*What you should do*. Only the lines with "from" in the entries below belong in the answer; please copy them.
====== Data extracts
(** The grouper as the spec words it (section 4.3): at a code-like line the
    maximal run from there on is one block, any other line is prose.  A round
    takes one line at least, so [length lines] rounds are enough. *)
Fixpoint pieces_upto (n : nat) (lines : list jsstring) : list piece :=
  match n with
  | O => []
  | S n' =>
      match lines with
      | [] => []
      | l :: rest =>
          if isCodeLine l
          then Code (l :: code_prefix rest) :: pieces_upto n' (code_rest rest)
          else Prose l :: pieces_upto n' rest
      end
  end.

Definition pieces (lines : list jsstring) : list piece :=
  pieces_upto (length lines) lines.

(** ** Artifacts *)

Definition is_letter (c : char) : bool :=
  ((65 <=? c) && (c <=? 90)) || ((97 <=? c) && (c <=? 122)).

Definition badge : jsstring := str "Copyhljs".


(** A line the normaliser has nothing to do with: it is not code-like, the
    filter keeps it and the badge pattern finds nothing to cut. *)
Definition plain_line (l : jsstring) : bool :=
  negb (isCodeLine l) && keep_line l && jseqb (strip_badge l) l.

(** A well-formed fenced block among the lines of a text: an opening fence
    with a tag free of backticks, lines without fence, the closing fence. *)
Definition has_fenced_block (content : jsstring) : Prop :=
  exists pre tag body post,
    split LF content = pre ++ (fence ++ tag) :: body ++ fence :: post
    /\ contains (str "`") tag = false
    /\ Forall (fun l => contains fence l = false) body.

(** ** [CodeBlock]

    The component as a function from its three props to what it renders.
    The state [copied], which only switches the label of the button for a
    moment after a click, is left out. *)

(** [children]: a string, an array, or any other node (an element, a number,
    [null], ...). *)
#[warnings="-register-all"]
Inductive node : Type :=
| NString : jsstring -> node
| NArray : list node -> node
| NOther : node.

(** What [CodeBlock] returns: with [inline], a [code] element with its class
    and the children as they came; otherwise a [pre] with its class around
    the text, the button that copies that same text, and the badge of the
    language when there is one. *)
Inductive rendered : Type :=
| InlineCode : jsstring -> node -> rendered
| Block : jsstring -> jsstring -> option jsstring -> rendered.

(** [typeof child === "string" ? child : ""] *)
Definition child_text (child : node) : jsstring :=
  match child with
  | NString s => s
  | _ => []
  end.

(** [/\n$/] *)
Definition re_final_newline : regex := seqs [Chr LF; Eol].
============
*Exercise output*.
    maximal run from there on is one block, any other line is prose.  A round
    The component as a function from its three props to what it renders.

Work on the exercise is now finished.